Только когда Вальтеру удалось отвести глаза от содрогавшегося тела Йеттель, он почувствовал, что вновь оживает. Его уши снова различали звуки. Он слышал, как лает собака, кричат стервятники, слышал голоса, доносившиеся из хижин, и глухой рокот барабанов из лесной чащи.
Овуор бежал сквозь сухую траву к дому. Его белая рубашка светилась в последних отблесках дня. Он так походил на птиц, которые раздуваются при опасности, что Вальтер поймал себя на улыбке.
— Бвана, — выдохнул Овуор. — Сиги на куджа.
Приятно было увидеть растерянность в глазах бваны. Овуору нравилось это выражение, потому что бвана получался таким глупым, как осленок, который еще пьет молоко матери, а он — мудрым, как змея, которая долго голодала и вот благодаря своей мудрости нашла себе жертву. Приятно чувствовать, что ты знаешь больше бваны, и чувство это было сладким, как табак во рту, когда он еще не пережеван.
Овуор долго наслаждался своим триумфом, но потом ему снова захотелось упиться возбуждением, которое вызвали его слова. Он хотел было их повторить, но тут ему стало ясно, что бвана его совсем не понял.
Тогда Овуор сказал только «сиги» и вытащил из кармана штанов саранчу. Нелегко было донести ее живой, ведь он быстро бежал, но она еще била крылышками.
— Это — сиги, — объяснил Овуор голосом матери, объясняющей прописные истины своему глупому дитяти. — Она прилетела первой. Я поймал ее для тебя. Когда прилетят другие, они все здесь сожрут.
— И что нам теперь делать?
— Надо громко шуметь, но одного рта мало. Толку не будет, бвана, если кричать станешь ты один.
— Овуор, помоги мне. Я не знаю, что надо делать.

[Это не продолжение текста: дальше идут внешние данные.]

(* ===== verification/ServiceKeeper.v ===== *)
(** * Services: keeper, handlers and the end of a block (app/v1/service)

    The deposits of providers, the fees of open requests with those to be paid out,
    and the tax are in three accounts of the module. *)

From Stdlib Require Import Ascii.
From S2P Require Import Prelude SdkErrors IntType GoStrings Denom Coin CoinFacts Dec Gas KVStore Auth Bank BankFacts BankFrame StdTx Guardian Service.
#[local] Open Scope Z_scope.

Module ServiceKeeper.
Import Service.

Record ServiceState := mkService {
  sv_auth : AuthState;
  sv_guardian : Guardian.Store;
  definitions : gmap string SvcDef;
  methods : gmap string MethodProperty;
  bindings : gmap string SvcBinding;
  requests : gmap string SvcRequest;
  responses : gmap string SvcResponse;
  expirations : gmap string SvcRequest;
  intraTxCounter : option Z;
  activeRequests : gmap string SvcRequest;
  returnedFees : gmap AccAddress ReturnedFee;
  incomingFees : gmap AccAddress IncomingFee;
  sv_params : Params }.
Abbreviation MS := (M ServiceState).
Definition set_auth (a : AuthState) (s : ServiceState) : ServiceState :=
  mkService a (sv_guardian s) (definitions s) (methods s) (bindings s) (requests s) (responses s) (expirations s)
    (intraTxCounter s) (activeRequests s) (returnedFees s) (incomingFees s) (sv_params s).
Definition set_definitions f (s : ServiceState) : ServiceState :=
  mkService (sv_auth s) (sv_guardian s) (f (definitions s)) (methods s) (bindings s) (requests s) (responses s) (expirations s)
    (intraTxCounter s) (activeRequests s) (returnedFees s) (incomingFees s) (sv_params s).
Definition set_methods f (s : ServiceState) : ServiceState :=
  mkService (sv_auth s) (sv_guardian s) (definitions s) (f (methods s)) (bindings s) (requests s) (responses s) (expirations s)
    (intraTxCounter s) (activeRequests s) (returnedFees s) (incomingFees s) (sv_params s).
Definition set_bindings f (s : ServiceState) : ServiceState :=
  mkService (sv_auth s) (sv_guardian s) (definitions s) (methods s) (f (bindings s)) (requests s) (responses s) (expirations s)
    (intraTxCounter s) (activeRequests s) (returnedFees s) (incomingFees s) (sv_params s).
Definition set_requests f (s : ServiceState) : ServiceState :=
  mkService (sv_auth s) (sv_guardian s) (definitions s) (methods s) (bindings s) (f (requests s)) (responses s) (expirations s)
    (intraTxCounter s) (activeRequests s) (returnedFees s) (incomingFees s) (sv_params s).
Definition set_responses f (s : ServiceState) : ServiceState :=
  mkService (sv_auth s) (sv_guardian s) (definitions s) (methods s) (bindings s) (requests s) (f (responses s)) (expirations s)
    (intraTxCounter s) (activeRequests s) (returnedFees s) (incomingFees s) (sv_params s).
Definition set_expirations f (s : ServiceState) : ServiceState :=
  mkService (sv_auth s) (sv_guardian s) (definitions s) (methods s) (bindings s) (requests s) (responses s) (f (expirations s))
    (intraTxCounter s) (activeRequests s) (returnedFees s) (incomingFees s) (sv_params s).
Definition set_counter c (s : ServiceState) : ServiceState :=
  mkService (sv_auth s) (sv_guardian s) (definitions s) (methods s) (bindings s) (requests s) (responses s) (expirations s)
    c (activeRequests s) (returnedFees s) (incomingFees s) (sv_params s).
Definition set_activeRequests f (s : ServiceState) : ServiceState :=
  mkService (sv_auth s) (sv_guardian s) (definitions s) (methods s) (bindings s) (requests s) (responses s) (expirations s)
    (intraTxCounter s) (f (activeRequests s)) (returnedFees s) (incomingFees s) (sv_params s).
Definition set_returnedFees f (s : ServiceState) : ServiceState :=
  mkService (sv_auth s) (sv_guardian s) (definitions s) (methods s) (bindings s) (requests s) (responses s) (expirations s)
    (intraTxCounter s) (activeRequests s) (f (returnedFees s)) (incomingFees s) (sv_params s).
Definition set_incomingFees f (s : ServiceState) : ServiceState :=
  mkService (sv_auth s) (sv_guardian s) (definitions s) (methods s) (bindings s) (requests s) (responses s) (expirations s)
    (intraTxCounter s) (activeRequests s) (returnedFees s) (f (incomingFees s)) (sv_params s).
Definition set_params (p : Params) (s : ServiceState) : ServiceState :=
  mkService (sv_auth s) (sv_guardian s) (definitions s) (methods s) (bindings s) (requests s) (responses s) (expirations s)
    (intraTxCounter s) (activeRequests s) (returnedFees s) (incomingFees s) p.
Definition on_auth {A} (c : M AuthState A) : MS A := zoom sv_auth set_auth c.

Section keeper.
Context `{Crypto}.
Variable Parse : string → option ProtoDefinition.
Variable acc_String : AccAddress → string.

(** ** Definitions (keeper.go) *)
Definition AddServiceDefinition (svcDef : SvcDef) : MS unit :=
  modify (set_definitions (insert (GetServiceDefinitionKey (sd_ChainId svcDef) (sd_Name svcDef)) svcDef)).
Definition GetServiceDefinition (chainId name : string) : MS (option SvcDef) :=
  gets (λ s, definitions s !! GetServiceDefinitionKey chainId name).
Fixpoint add_methods (svcDef : SvcDef) (index : Z) (l : list Method) : MS unit :=
  match l with
  | [] => ret tt
  | method :: l =>
      p <- lift (methodToMethodProperty (index + 1) method) ;;
      modify (set_methods (insert (GetMethodPropertyKey (sd_ChainId svcDef) (sd_Name svcDef) (mp_ID p)) p)) ;;;
      add_methods svcDef (index + 1) l
  end.
Definition AddMethods (svcDef : SvcDef) : MS unit :=
  match GetMethods Parse (sd_IDLContent svcDef) with
  | None => panic "invalid idl"
  | Some l => add_methods svcDef 0 l
  end.
Definition GetMethod (chainId name : string) (id : Z) : MS (option MethodProperty) :=
  gets (λ s, methods s !! GetMethodPropertyKey chainId name id).
(** [Keeper.GetMethods]. *)
Definition service_methods (chainId name : string) (s : ServiceState) : list MethodProperty :=
  (prefix_iterator (methods s) (GetMethodsSubspaceKey chainId name)).*2.

(** ** Bindings *)
Definition binding_key (b : SvcBinding) : string :=
  GetServiceBindingKey acc_String (sb_DefChainID b) (sb_DefName b) (sb_BindChainID b) (sb_Provider b).
Definition put_binding (b : SvcBinding) : MS unit := modify (set_bindings (insert (binding_key b) b)).
Definition GetServiceBinding (defChainID defName bindChainID : string) (provider : AccAddress) : MS (option SvcBinding) :=
  gets (λ s, bindings s !! GetServiceBindingKey acc_String defChainID defName bindChainID provider).
Definition ServiceBindingsIterator (defChainID defName : string) (s : ServiceState) : list SvcBinding :=
  (prefix_iterator (bindings s) (GetBindingsSubspaceKey defChainID defName)).*2.

Definition with_deposit (b : SvcBinding) (deposit : Coins) : SvcBinding :=
  mkBinding (sb_DefName b) (sb_DefChainID b) (sb_BindChainID b) (sb_Provider b) (sb_BindingType b) deposit
    (sb_Prices b) (sb_Level b) (sb_Available b) (sb_DisableTime b).
Definition with_available (b : SvcBinding) (available : bool) (t : Z) : SvcBinding :=
  mkBinding (sb_DefName b) (sb_DefChainID b) (sb_BindChainID b) (sb_Provider b) (sb_BindingType b) (sb_Deposit b)
    (sb_Prices b) (sb_Level b) available t.
Definition with_terms (b : SvcBinding) (bt : BindingType) (prices : list Coin) (level : Level) : SvcBinding :=
  mkBinding (sb_DefName b) (sb_DefChainID b) (sb_BindChainID b) (sb_Provider b) bt (sb_Deposit b)
    prices level (sb_Available b) (sb_DisableTime b).

Fixpoint min_deposit (minDepositMultiple : Int) (minDeposit : Coins) (prices : list Coin) : Outcome Coins :=
  match prices with
  | [] => Ok minDeposit
  | price :: prices =>
      if 255 <? BitLen (amount price) + BitLen minDepositMultiple - 1 then Err (service_err CodeIntOverflow) else
      let? minInt := Int_Mul (amount price) minDepositMultiple in
      let? c := NewCoin (denom price) minInt in
      let? minDeposit := Coins_Add minDeposit [c] in
      min_deposit minDepositMultiple minDeposit prices
  end.
Definition getMinDeposit (prices : list Coin) : MS Coins :=
  params <- gets sv_params ;;
  lift (min_deposit (NewInt (MinDepositMultiple params)) [] prices).

Definition validateMethodPrices (svcBinding : SvcBinding) : MS unit :=
  l <- gets (service_methods (sb_DefChainID svcBinding) (sb_DefName svcBinding)) ;;
  require (bool_decide (length l = length (sb_Prices svcBinding))) (service_err CodeInvalidPriceCount).

(** [SendCoins] and what the caller's slice reads after it. *)
Definition send (from to : AccAddress) (amt : Coins) : MS Coins :=
  s <- get ;;
  on_auth (sendCoins from to amt) ;;;
  ret (sendCoins_amt from to amt (sv_auth s)).

Definition AddServiceBinding (svcBinding : SvcBinding) : MS unit :=
  def <- GetServiceDefinition (sb_DefChainID svcBinding) (sb_DefName svcBinding) ;;
  require (bool_decide (is_Some def)) (service_err CodeSvcDefNotExists) ;;;
  old <- GetServiceBinding (sb_DefChainID svcBinding) (sb_DefName svcBinding) (sb_BindChainID svcBinding) (sb_Provider svcBinding) ;;
  require (negb (bool_decide (is_Some old))) (service_err CodeSvcBindingExists) ;;;
  minDeposit <- getMinDeposit (sb_Prices svcBinding) ;;
  require (IsAllGTE (sb_Deposit svcBinding) minDeposit) (service_err CodeLtMinProviderDeposit) ;;;
  validateMethodPrices svcBinding ;;;
  deposit <- send (sb_Provider svcBinding) ServiceDepositCoinsAccAddr (sb_Deposit svcBinding) ;;
  put_binding (with_deposit (with_available svcBinding (sb_Available svcBinding) zero_time) deposit).

(** The deposit with [extra], and what the slice of [extra] reads after it. *)
Definition add_deposit (deposit extra : Coins) : Outcome (Coins * Coins) :=
  if IsAnyNegative extra then Ok (deposit, extra) else
  let? sum := Coins_Add deposit extra in Ok (sum, safeAdd_arrayB deposit extra).
(** Reject a deposit below the minimum; the message has the amount that is missing. *)
Definition check_deposit (prices : list Coin) (deposit extra : Coins) : MS unit :=
  minDeposit <- getMinDeposit prices ;;
  if IsAllGTE deposit minDeposit then ret tt else
  lift (let? d := Coins_Sub minDeposit deposit in Coins_Add d extra) ;;;
  throw (service_err CodeLtMinProviderDeposit).

Definition UpdateServiceBinding (svcBinding : SvcBinding) : MS unit :=
  old <- GetServiceBinding (sb_DefChainID svcBinding) (sb_DefName svcBinding) (sb_BindChainID svcBinding) (sb_Provider svcBinding) ;;
  match old with
  | None => throw (service_err CodeSvcBindingNotExists)
  | Some oldBinding =>
      (if (0 <? length (sb_Prices svcBinding))%nat then validateMethodPrices svcBinding else ret tt) ;;;
      let prices := if (0 <? length (sb_Prices svcBinding))%nat then sb_Prices svcBinding else sb_Prices oldBinding in
      let bt := if bool_decide (sb_BindingType svcBinding = UnsetBinding) then sb_BindingType oldBinding
                else sb_BindingType svcBinding in
      d <- lift (add_deposit (sb_Deposit oldBinding) (sb_Deposit svcBinding)) ;;
      let '(deposit, extra) := d in
      extra <- send (sb_Provider svcBinding) ServiceDepositCoinsAccAddr extra ;;
      let level := mkLevel
        (if AvgRspTime (sb_Level svcBinding) =? 0 then AvgRspTime (sb_Level oldBinding) else AvgRspTime (sb_Level svcBinding))
        (if UsableTime (sb_Level svcBinding) =? 0 then UsableTime (sb_Level oldBinding) else UsableTime (sb_Level svcBinding)) in
      (if sb_Available oldBinding then check_deposit prices deposit extra else ret tt) ;;;
      modify (set_bindings (insert (binding_key svcBinding) (with_deposit (with_terms oldBinding bt prices level) deposit)))
  end.

Definition Disable (blockTime : Z) (defChainID defName bindChainID : string) (provider : AccAddress) : MS unit :=
  binding <- GetServiceBinding defChainID defName bindChainID provider ;;
  match binding with
  | None => throw (service_err CodeSvcBindingNotExists)
  | Some binding =>
      require (sb_Available binding) (service_err CodeInvalidDisable) ;;;
      put_binding (with_available binding false blockTime)
  end.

— Сиги можно прогнать, — объяснил Овуор и заговорил точно как айа, когда она возвращала Регину из сна в жаркую реальность: — Нам нужны кастрюли, будем бить по ним ложками. Как в барабаны. Еще лучше бить стекло. Ты не знал, бвана?
3
Когда на следующий день после нападения саранчи взошло солнце, все — и люди на шамба и в хижинах, и барабаны из лесов вокруг отдаленных ферм — знали, что Овуор больше чем слуга, который только в кастрюлях мешать умеет да из робких маленьких пузырьков делает бушующие от ярости кратеры. В битве с саранчой он был быстрее, чем стрелы масаев. Овуор собрал войско из мужчин и женщин, а также из детей, которые уже ходили, не держась за материнскую юбку.